— Collected data —

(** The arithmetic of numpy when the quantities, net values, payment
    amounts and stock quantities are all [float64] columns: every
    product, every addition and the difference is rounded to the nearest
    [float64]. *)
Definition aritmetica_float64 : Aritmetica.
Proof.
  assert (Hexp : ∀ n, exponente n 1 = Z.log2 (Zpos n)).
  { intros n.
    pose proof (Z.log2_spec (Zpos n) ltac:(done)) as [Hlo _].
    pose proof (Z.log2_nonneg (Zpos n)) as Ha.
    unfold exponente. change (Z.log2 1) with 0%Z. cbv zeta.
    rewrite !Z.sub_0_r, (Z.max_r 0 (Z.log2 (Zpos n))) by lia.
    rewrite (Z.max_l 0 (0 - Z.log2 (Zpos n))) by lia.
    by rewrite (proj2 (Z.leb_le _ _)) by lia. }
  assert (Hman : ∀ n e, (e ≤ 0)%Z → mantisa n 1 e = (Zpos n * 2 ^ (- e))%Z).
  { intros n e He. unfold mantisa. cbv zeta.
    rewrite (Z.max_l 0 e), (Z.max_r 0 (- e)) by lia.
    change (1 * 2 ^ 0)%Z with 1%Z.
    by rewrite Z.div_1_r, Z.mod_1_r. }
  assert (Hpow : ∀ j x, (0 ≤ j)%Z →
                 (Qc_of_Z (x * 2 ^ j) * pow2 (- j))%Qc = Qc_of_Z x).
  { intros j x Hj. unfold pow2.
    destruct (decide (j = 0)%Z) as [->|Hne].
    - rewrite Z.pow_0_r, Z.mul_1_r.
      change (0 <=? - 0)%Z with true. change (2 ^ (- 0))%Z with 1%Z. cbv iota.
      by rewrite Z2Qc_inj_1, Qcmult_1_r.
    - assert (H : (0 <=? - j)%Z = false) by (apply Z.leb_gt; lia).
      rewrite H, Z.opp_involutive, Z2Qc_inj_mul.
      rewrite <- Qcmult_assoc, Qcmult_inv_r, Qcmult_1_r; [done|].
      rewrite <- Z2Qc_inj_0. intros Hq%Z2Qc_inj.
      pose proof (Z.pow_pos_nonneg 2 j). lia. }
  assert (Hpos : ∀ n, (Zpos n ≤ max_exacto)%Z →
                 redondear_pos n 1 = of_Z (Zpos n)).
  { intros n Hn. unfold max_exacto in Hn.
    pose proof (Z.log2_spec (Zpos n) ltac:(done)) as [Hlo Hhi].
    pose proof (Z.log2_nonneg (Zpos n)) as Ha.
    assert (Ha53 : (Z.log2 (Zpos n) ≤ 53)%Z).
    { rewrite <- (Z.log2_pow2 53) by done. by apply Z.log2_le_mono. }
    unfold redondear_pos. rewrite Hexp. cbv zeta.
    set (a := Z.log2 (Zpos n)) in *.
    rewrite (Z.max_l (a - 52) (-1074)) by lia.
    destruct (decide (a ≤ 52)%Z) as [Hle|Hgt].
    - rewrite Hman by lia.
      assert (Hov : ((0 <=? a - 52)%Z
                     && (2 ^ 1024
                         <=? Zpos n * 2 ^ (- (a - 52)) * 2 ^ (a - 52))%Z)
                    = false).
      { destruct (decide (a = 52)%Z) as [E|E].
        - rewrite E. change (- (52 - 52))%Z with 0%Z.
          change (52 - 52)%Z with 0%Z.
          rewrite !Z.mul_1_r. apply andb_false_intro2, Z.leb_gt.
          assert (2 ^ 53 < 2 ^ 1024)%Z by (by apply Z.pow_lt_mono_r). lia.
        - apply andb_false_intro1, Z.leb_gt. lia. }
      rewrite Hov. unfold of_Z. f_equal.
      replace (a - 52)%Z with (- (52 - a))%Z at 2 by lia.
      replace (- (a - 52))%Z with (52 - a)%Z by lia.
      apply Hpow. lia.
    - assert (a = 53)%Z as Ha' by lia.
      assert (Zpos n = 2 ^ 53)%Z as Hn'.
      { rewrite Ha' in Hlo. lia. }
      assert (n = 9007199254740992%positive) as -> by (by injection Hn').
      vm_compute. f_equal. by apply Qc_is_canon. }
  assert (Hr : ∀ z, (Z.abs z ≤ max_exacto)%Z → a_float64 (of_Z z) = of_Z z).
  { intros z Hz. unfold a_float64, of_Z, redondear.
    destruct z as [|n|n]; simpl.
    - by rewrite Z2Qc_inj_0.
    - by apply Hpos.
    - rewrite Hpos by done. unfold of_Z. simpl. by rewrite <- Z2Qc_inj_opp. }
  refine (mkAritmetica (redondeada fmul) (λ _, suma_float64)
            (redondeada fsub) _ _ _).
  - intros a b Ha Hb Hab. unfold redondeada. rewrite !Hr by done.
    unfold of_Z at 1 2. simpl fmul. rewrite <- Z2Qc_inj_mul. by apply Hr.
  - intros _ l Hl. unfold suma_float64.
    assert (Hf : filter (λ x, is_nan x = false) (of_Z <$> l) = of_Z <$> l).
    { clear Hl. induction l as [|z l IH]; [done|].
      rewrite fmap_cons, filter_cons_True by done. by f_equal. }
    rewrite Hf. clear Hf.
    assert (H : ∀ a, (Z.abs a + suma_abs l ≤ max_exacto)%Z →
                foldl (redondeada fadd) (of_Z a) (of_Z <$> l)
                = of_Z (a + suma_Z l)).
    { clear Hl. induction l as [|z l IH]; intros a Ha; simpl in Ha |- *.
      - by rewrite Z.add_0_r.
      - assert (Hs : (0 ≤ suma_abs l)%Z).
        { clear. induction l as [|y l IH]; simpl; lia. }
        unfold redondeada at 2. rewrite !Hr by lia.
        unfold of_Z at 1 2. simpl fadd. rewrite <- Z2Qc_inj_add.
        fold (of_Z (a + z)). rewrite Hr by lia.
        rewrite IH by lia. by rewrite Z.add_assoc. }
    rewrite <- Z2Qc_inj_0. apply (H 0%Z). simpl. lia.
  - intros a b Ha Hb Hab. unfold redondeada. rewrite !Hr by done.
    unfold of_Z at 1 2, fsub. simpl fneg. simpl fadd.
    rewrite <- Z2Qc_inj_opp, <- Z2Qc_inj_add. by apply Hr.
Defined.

---

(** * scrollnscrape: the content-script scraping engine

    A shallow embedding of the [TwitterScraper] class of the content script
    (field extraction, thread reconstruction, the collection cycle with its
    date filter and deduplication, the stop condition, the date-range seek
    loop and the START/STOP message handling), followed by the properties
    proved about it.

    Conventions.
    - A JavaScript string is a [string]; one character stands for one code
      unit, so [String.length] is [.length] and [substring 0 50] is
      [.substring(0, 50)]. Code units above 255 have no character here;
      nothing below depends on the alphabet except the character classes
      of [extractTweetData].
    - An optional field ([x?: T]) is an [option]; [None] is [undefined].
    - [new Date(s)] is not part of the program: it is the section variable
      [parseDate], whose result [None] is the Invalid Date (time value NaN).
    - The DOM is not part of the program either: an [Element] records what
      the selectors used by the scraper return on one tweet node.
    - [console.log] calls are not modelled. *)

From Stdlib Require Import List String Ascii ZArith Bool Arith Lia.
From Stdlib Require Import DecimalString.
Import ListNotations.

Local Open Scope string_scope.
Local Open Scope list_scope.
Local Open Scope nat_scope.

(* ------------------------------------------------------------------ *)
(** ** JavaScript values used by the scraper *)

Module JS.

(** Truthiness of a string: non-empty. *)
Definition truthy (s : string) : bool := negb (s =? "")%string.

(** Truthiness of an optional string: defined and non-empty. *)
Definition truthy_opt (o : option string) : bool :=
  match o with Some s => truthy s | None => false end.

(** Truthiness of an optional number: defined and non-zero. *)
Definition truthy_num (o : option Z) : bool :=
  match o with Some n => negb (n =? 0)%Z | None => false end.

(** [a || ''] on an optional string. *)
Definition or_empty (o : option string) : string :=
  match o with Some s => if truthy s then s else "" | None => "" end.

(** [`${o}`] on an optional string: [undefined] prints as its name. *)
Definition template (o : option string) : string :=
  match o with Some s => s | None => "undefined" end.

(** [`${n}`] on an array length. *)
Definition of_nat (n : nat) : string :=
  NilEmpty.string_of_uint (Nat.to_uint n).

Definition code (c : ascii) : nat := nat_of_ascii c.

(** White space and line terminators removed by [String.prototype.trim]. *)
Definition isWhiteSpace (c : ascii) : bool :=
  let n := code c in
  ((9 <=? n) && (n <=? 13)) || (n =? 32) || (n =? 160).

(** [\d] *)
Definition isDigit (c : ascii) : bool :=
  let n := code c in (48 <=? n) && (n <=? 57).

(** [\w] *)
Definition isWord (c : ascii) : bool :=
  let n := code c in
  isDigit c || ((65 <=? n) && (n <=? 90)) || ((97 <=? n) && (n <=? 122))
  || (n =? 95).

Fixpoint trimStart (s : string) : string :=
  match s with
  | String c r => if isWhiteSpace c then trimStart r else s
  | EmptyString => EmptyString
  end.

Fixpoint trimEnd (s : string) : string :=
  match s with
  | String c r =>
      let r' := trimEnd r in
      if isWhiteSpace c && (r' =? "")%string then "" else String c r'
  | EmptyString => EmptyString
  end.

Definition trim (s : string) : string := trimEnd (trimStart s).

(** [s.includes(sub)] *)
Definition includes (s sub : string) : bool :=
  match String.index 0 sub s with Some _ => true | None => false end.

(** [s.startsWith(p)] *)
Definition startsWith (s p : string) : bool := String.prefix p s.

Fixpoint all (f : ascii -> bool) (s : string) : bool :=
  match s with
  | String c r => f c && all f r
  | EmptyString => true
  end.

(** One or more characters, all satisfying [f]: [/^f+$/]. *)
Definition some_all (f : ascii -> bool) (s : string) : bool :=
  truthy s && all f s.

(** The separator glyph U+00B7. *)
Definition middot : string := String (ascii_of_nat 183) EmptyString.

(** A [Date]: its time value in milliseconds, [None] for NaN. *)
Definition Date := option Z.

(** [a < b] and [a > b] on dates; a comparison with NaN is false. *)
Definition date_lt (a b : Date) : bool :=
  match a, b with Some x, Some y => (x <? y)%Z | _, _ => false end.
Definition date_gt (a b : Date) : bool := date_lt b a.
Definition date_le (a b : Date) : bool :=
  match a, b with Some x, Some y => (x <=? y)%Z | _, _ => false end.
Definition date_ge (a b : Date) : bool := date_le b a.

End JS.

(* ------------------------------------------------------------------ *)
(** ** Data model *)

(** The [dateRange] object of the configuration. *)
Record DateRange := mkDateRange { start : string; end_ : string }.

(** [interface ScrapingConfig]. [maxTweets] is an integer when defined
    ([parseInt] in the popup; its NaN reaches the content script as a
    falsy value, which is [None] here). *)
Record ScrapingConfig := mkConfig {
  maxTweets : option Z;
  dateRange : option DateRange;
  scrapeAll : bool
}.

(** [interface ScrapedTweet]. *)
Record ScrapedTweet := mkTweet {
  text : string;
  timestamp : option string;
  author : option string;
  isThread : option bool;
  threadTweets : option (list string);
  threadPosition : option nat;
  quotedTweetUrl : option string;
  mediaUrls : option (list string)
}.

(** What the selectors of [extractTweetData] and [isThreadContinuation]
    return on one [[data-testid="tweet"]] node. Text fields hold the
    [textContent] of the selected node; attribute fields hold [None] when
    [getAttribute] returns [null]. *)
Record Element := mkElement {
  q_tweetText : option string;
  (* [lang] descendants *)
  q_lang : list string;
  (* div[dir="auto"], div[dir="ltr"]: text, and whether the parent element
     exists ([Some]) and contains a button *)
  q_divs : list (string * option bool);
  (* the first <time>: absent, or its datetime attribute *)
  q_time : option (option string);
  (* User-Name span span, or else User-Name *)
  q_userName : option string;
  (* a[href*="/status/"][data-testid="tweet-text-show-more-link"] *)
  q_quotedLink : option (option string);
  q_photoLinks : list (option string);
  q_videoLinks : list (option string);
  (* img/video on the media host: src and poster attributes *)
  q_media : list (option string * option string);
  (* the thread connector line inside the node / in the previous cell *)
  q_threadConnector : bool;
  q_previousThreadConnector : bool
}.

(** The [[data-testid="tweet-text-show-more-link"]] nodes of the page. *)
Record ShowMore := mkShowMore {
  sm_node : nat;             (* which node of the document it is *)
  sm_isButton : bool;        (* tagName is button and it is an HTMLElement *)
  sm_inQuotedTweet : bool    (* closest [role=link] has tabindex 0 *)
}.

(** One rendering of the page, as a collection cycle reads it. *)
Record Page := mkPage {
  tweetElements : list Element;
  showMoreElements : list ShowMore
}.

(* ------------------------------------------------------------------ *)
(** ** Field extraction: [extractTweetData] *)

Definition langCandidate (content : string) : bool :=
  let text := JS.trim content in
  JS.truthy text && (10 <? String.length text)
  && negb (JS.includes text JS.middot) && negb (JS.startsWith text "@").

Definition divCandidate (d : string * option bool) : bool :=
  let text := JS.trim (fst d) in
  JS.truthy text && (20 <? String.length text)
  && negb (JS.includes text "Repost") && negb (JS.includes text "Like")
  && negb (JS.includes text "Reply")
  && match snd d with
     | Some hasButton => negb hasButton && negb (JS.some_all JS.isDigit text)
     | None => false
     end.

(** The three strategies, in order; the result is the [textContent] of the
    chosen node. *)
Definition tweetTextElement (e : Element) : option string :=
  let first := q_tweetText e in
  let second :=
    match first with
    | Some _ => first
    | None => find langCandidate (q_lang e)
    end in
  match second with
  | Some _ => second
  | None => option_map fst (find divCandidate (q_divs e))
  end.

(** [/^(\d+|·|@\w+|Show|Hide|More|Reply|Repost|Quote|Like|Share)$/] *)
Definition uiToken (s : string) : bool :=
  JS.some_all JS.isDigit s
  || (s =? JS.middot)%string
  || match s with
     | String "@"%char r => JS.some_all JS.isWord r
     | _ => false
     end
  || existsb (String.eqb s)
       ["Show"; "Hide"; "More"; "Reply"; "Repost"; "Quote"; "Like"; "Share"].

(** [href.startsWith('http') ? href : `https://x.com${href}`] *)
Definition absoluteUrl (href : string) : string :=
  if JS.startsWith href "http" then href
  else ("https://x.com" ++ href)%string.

— Prompt —
Out of the entries, report each line that contains the word "ShowMore".

— Written reply —
Record ShowMore := mkShowMore {
  showMoreElements : list ShowMore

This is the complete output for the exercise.